Data for processing >>
------------------------------------

(* ===== verification/RateLimit.v ===== *)
(** * The rate limiters (pkg/ratelimit/limiter.go)

    A bucket of tokens in IEEE double precision, as the code has it, and the calls
    of [Wait] that share it, as steps of goroutines that interleave: one step for
    the section under the mutex and one for the time it waits.  Times are
    nanoseconds; what a conversion to an integer does out of range is left to the
    architecture, as Go does. *)
From S2P Require Import Prelude.
From Stdlib Require Import SpecFloat.
From stdpp Require Import options.

(** ** float64 *)

Abbreviation float64 := spec_float.
Definition prec : Z := 53.
Definition emax : Z := 1024.

Definition float64_of (z : Z) : float64 := binary_normalize prec emax z 0 false.
Definition f_add : float64 → float64 → float64 := SFadd prec emax.
Definition f_sub : float64 → float64 → float64 := SFsub prec emax.
Definition f_mul : float64 → float64 → float64 := SFmul prec emax.
Definition f_div : float64 → float64 → float64 := SFdiv prec emax.
Definition f_lt : float64 → float64 → bool := SFltb.

Class Arch := duration_out_of_range : float64 → Z.

(** [int64(math.Ceil(f))], in two steps in the code; [None]: out of range *)
Definition ceil (f : float64) : option Z :=
  match f with
  | S754_zero _ => Some 0%Z
  | S754_finite s m e =>
    let v := cond_Zopp s (Zpos m) in
    let z := if decide (0 ≤ e)%Z then (v * 2 ^ e)%Z else (- ((- v) / 2 ^ (- e)))%Z in
    if decide (- 2 ^ 63 ≤ z < 2 ^ 63)%Z then Some z else None
  | S754_infinity _ | S754_nan => None
  end.

Definition Second : Z := 1000000000.

(** [Duration.Seconds] *)
Definition Seconds (d : Z) : float64 :=
  f_add (float64_of (Z.quot d Second)) (f_div (float64_of (Z.rem d Second)) (float64_of Second)).

(** ** The limiter *)

(** [last]: [None] is the zero time. *)
Record Limiter : Type := mk_Limiter { rate : Z; burst : float64; tokens : float64; last : option Z }.

Definition New (now rate burst : Z) : Limiter :=
  if decide (rate ≤ 0)%Z then mk_Limiter 0 (S754_zero false) (S754_zero false) None
  else
    let effectiveBurst := if decide (burst ≤ 0)%Z then rate else burst in
    mk_Limiter rate (float64_of effectiveBurst) (float64_of effectiveBurst) (Some now).

(** A [ByteLimiter] holds a limiter, and its [WaitBytes] is [Wait]. *)
Definition NewBytesPerSecondBurst (now limit burst : Z) : Limiter := New now limit burst.
Definition NewBytesPerSecond (now limit : Z) : Limiter := NewBytesPerSecondBurst now limit limit.
Definition NewPTYAttachLimiter (now qps burst : Z) : Limiter := New now qps burst.
Definition NewPTYStdinLimiter (now bps burst : Z) : Limiter := NewBytesPerSecondBurst now bps burst.

Definition Enabled (l : Limiter) : bool := bool_decide (0 < rate l)%Z.

Definition refillLocked (now : Z) (l : Limiter) : Limiter :=
  if negb (Enabled l) then l
  else
    match last l with
    | None => mk_Limiter (rate l) (burst l) (tokens l) (Some now)
    | Some t =>
      let elapsed := (now - t)%Z in
      if decide (elapsed ≤ 0)%Z then l
      else
        let tokens := f_add (tokens l) (f_mul (float64_of (rate l)) (Seconds elapsed)) in
        mk_Limiter (rate l) (burst l) (if f_lt (burst l) tokens then burst l else tokens) (Some now)
    end.

Definition minFloat64 (a b : float64) : float64 := if f_lt a b then a else b.

Definition zero : float64 := S754_zero false.
Definition one : float64 := float64_of 1.
#[global] Arguments one : simpl never.
#[global] Arguments float64_of : simpl never.

Section waiting.
Context `{Arch}.

Definition durationForUnits (units : float64) (rate : Z) : Z :=
  if SFleb units zero || bool_decide (rate ≤ 0)%Z then 0
  else
    let nanos := f_mul (f_div units (float64_of rate)) (float64_of Second) in
    match ceil nanos with
    | Some z => if decide (z < 1)%Z then 1%Z else z
    | None => duration_out_of_range nanos
    end.

(** The section under the mutex: what remains, and how long to wait for more. *)
Definition take (now : Z) (remaining : float64) (l : Limiter) : Limiter * float64 * Z :=
  let l := refillLocked now l in
  let '(l, remaining) :=
    if f_lt zero (tokens l) then
      let consume := minFloat64 remaining (tokens l) in
      (mk_Limiter (rate l) (burst l) (f_sub (tokens l) consume) (last l), f_sub remaining consume)
    else (l, remaining) in
  let waitFor :=
    if f_lt zero remaining then
      let nextChunk := minFloat64 remaining (burst l) in
      let need := f_sub nextChunk (tokens l) in
      durationForUnits (if f_lt need one then one else need) (rate l)
    else 0%Z in
  (l, remaining, waitFor).

(** A call of [Wait]: before the mutex, waiting, or returned. *)
Inductive waiter : Type :=
  | WLock (remaining : float64)
  | WSleep (remaining : float64) (waitFor : Z)
  | WReturned (err : option string).

(** The call of [Wait] for [n] units. *)
Definition Wait (l : Limiter) (n : Z) : waiter :=
  if negb (Enabled l) || bool_decide (n ≤ 0)%Z then WReturned None
  else if f_lt zero (float64_of n) then WLock (float64_of n) else WReturned None.

(** [Wait], under the mutex *)
Definition wait_step (now : Z) (w : waiter) (l : Limiter) : option (waiter * Limiter) :=
  match w with
  | WLock remaining =>
    let '(l, remaining, waitFor) := take now remaining l in
    Some (if f_lt zero remaining then WSleep remaining waitFor else WReturned None, l)
  | _ => None
  end.

(** [waitContext]: the context's error, or the time has passed *)
Definition waitContext (err : option string) (w : waiter) : option waiter :=
  match w with
  | WSleep remaining _ => Some match err with Some e => WReturned (Some e) | None => WLock remaining end
  | _ => None
  end.

(** The limiter and the calls that share it. *)
Inductive label : Type := LWait (n : Z) | LTake (i : nat) (now : Z) | LWoken (i : nat) (err : option string).

Definition exec (lb : label) (s : Limiter * list waiter) : option (Limiter * list waiter) :=
  let '(l, ws) := s in
  match lb with
  | LWait n => Some (l, ws ++ [Wait l n])
  | LTake i now => w ← ws !! i; '(w, l) ← wait_step now w l; Some (l, <[i := w]> ws)
  | LWoken i err => w ← ws !! i; w ← waitContext err w; Some (l, <[i := w]> ws)
  end.

Fixpoint run (ls : list label) (s : Limiter * list waiter) : option (Limiter * list waiter) :=
  match ls with [] => Some s | lb :: ls => s ← exec lb s; run ls s end.
End waiting.

(** ** Facts *)

Lemma refill_keeps now l : rate (refillLocked now l) = rate l ∧ burst (refillLocked now l) = burst l.
Proof. unfold refillLocked. destruct (negb (Enabled l)), (last l); [done..| |done]. by case_decide. Qed.

(** The bucket does not overflow: what time has added is cut at the burst. *)
Lemma refill_capped now t l : Enabled l = true → last l = Some t → (t < now)%Z →
  f_lt (burst l) (tokens (refillLocked now l)) = false ∨ tokens (refillLocked now l) = burst l.
Proof.
  intros He Hl Ht. unfold refillLocked. rewrite He, Hl. cbn. rewrite decide_False by lia. cbn.
  destruct (f_lt (burst l) (f_add _ _)) eqn:E; [by right|by left].
Qed.

(** Time that does not pass adds nothing. *)
Lemma refill_idle now t l : last l = Some t → (now ≤ t)%Z → refillLocked now l = l.
Proof. intros Hl Ht. unfold refillLocked. rewrite Hl. destruct (negb (Enabled l)); [done|]. by rewrite decide_True by lia. Qed.

Lemma one_eq : one = S754_finite false 4503599627370496 (-52).
Proof. vm_compute. reflexivity. Qed.

Lemma at_least_one need : SFleb (if f_lt need one then one else need) zero = false.
Proof.
  rewrite one_eq. destruct need as [ [] | [] | | [] m e]; try reflexivity. by destruct (f_lt (S754_finite false m e) _).
Qed.

Section facts.
Context `{Arch}.

(** A wait that is not out of range lasts at least a nanosecond. *)
Lemma durationForUnits_pos units rate : SFleb units zero = false → (0 < rate)%Z →
  (1 ≤ durationForUnits units rate)%Z ∨
  durationForUnits units rate = duration_out_of_range (f_mul (f_div units (float64_of rate)) (float64_of Second)).
Proof.
  intros Hu Hr. unfold durationForUnits. rewrite Hu, bool_decide_eq_false_2 by lia. cbn [orb].
  destruct (ceil _) as [z|]; [left; case_decide; lia|by right].
Qed.

Lemma take_waits now remaining l l' remaining' d : Enabled l = true → take now remaining l = (l', remaining', d) →
  rate l' = rate l ∧ burst l' = burst l ∧
  (f_lt zero remaining' = false → d = 0%Z) ∧
  (f_lt zero remaining' = true → (1 ≤ d)%Z ∨ ∃ f, d = duration_out_of_range f).
Proof.
  intros He. unfold take. destruct (refill_keeps now l) as [Hr Hb]. apply bool_decide_eq_true in He.
  destruct (f_lt zero (tokens (refillLocked now l))); intros [= <- <- <-]; cbn; (split_and!; [done..| |]).
  all: destruct (f_lt zero _) eqn:E; (done || intros _).
  all: match goal with |- context [durationForUnits (if f_lt ?n one then _ else _) ?r] =>
    destruct (durationForUnits_pos (if f_lt n one then one else n) r (at_least_one n)) as [?|Hd] end; [congruence|by left|right; rewrite Hd; by eexists].
Qed.

(** A limiter that is off lets everything pass, and so does nothing of units. *)
Lemma Wait_off l n : Enabled l = false ∨ (n ≤ 0)%Z → Wait l n = WReturned None.
Proof. unfold Wait. intros [->|Hn]; [done|]. by rewrite (bool_decide_eq_true_2 (n ≤ 0)%Z), orb_true_r. Qed.

(** The calls of a limiter: an error is the context's, and who waits has units left
    and a time to wait. *)
Definition waiting_ok (w : waiter) : Prop :=
  match w with
  | WSleep remaining d => f_lt zero remaining = true ∧ ((1 ≤ d)%Z ∨ ∃ f, d = duration_out_of_range f)
  | _ => True
  end.

Lemma exec_waiting lb s s' : Enabled (fst s) = true → exec lb s = Some s' → Forall waiting_ok (snd s) →
  Enabled (fst s') = true ∧ rate (fst s') = rate (fst s) ∧ burst (fst s') = burst (fst s) ∧ Forall waiting_ok (snd s').
Proof.
  destruct s as [l ws]. cbn. intros He Hs Hw. destruct lb as [n|i now|i err]; cbn in Hs.
  - injection Hs as <-. cbn. split_and!; [done..|]. apply Forall_app. split; [done|]. constructor; [|done]. unfold Wait. by repeat case_match.
  - destruct (ws !! i) as [w|] eqn:Hi; [|done]. cbn in Hs. destruct w as [r| |]; try done. cbn in Hs.
    destruct (take now r l) as [ [l1 r1] d] eqn:Ht. cbn in Hs. injection Hs as <-. cbn.
    destruct (take_waits _ _ _ _ _ _ He Ht) as (Hr & Hb & _ & Hd). split_and!; [|done..|].
    + unfold Enabled in *. by rewrite Hr.
    + apply Forall_insert; [done|]. destruct (f_lt zero r1) eqn:E; [|done]. split; [done|]. by apply Hd.
  - destruct (ws !! i) as [w|] eqn:Hi; [|done]. cbn in Hs. destruct w as [|r d|]; try done. cbn in Hs. injection Hs as <-. cbn.
    split_and!; [done..|]. apply Forall_insert; [done|]. by destruct err.
Qed.

Lemma run_waiting ls s s' : Enabled (fst s) = true → run ls s = Some s' → Forall waiting_ok (snd s) →
  rate (fst s') = rate (fst s) ∧ burst (fst s') = burst (fst s) ∧ Forall waiting_ok (snd s').
Proof.
  revert s. induction ls as [|lb ls IH]; intros s He; cbn; [by intros [= ->]|]. destruct (exec lb s) as [s1|] eqn:E; [|done]. cbn.
  intros Hr Hw. destruct (exec_waiting _ _ _ He E Hw) as (He1 & <- & <- & Hw1). by apply IH.
Qed.

(** ** Examples: the cases of the tests *)

(** 150 units of a bucket of 100 that gains 1000 per second: 50 ms. *)
Example wait_over_burst :
  run [LWait 150; LTake 0 0] (New 0 1000 100, []) = Some (mk_Limiter 1000 (float64_of 100) zero (Some 0%Z), [WSleep (float64_of 50) 50000000]) ∧
  snd <$> run [LWait 150; LTake 0 0; LWoken 0 None; LTake 0 50000000] (New 0 1000 100, []) = Some [WReturned None].
Proof. split; vm_compute; reflexivity. Qed.

(** A context that ends while waiting. *)
Example wait_context :
  snd <$> run [LWait 2; LTake 0 0; LWoken 0 (Some "context deadline exceeded")] (New 0 1 1, []) =
    Some [WReturned (Some "context deadline exceeded")].
Proof. vm_compute. reflexivity. Qed.

(** Two calls share the bucket: the second waits for what the first has taken. *)
Example wait_shared :
  (λ '(l, ws), ws) <$> run [LWait 1; LWait 1; LTake 0 0; LTake 1 0] (NewPTYAttachLimiter 0 1 1, []) =
    Some [WReturned None; WSleep (float64_of 1) 1000000000].
Proof. vm_compute. reflexivity. Qed.

Example disabled : Enabled (New 0 0 0) = false ∧ Wait (New 0 0 0) 1 = WReturned None.
Proof. by split. Qed.
End facts.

------------------------------------

Required action >> Go back to the listing above. Copy word for word the lines from the one with "(** ** Examples: the cases of the tests *)" through the one with "Some [WReturned (Some", and nothing more.

Answer to this exercise >>
(** ** Examples: the cases of the tests *)

(** 150 units of a bucket of 100 that gains 1000 per second: 50 ms. *)
Example wait_over_burst :
  run [LWait 150; LTake 0 0] (New 0 1000 100, []) = Some (mk_Limiter 1000 (float64_of 100) zero (Some 0%Z), [WSleep (float64_of 50) 50000000]) ∧
  snd <$> run [LWait 150; LTake 0 0; LWoken 0 None; LTake 0 50000000] (New 0 1000 100, []) = Some [WReturned None].
Proof. split; vm_compute; reflexivity. Qed.

(** A context that ends while waiting. *)
Example wait_context :
  snd <$> run [LWait 2; LTake 0 0; LWoken 0 (Some "context deadline exceeded")] (New 0 1 1, []) =
    Some [WReturned (Some "context deadline exceeded")].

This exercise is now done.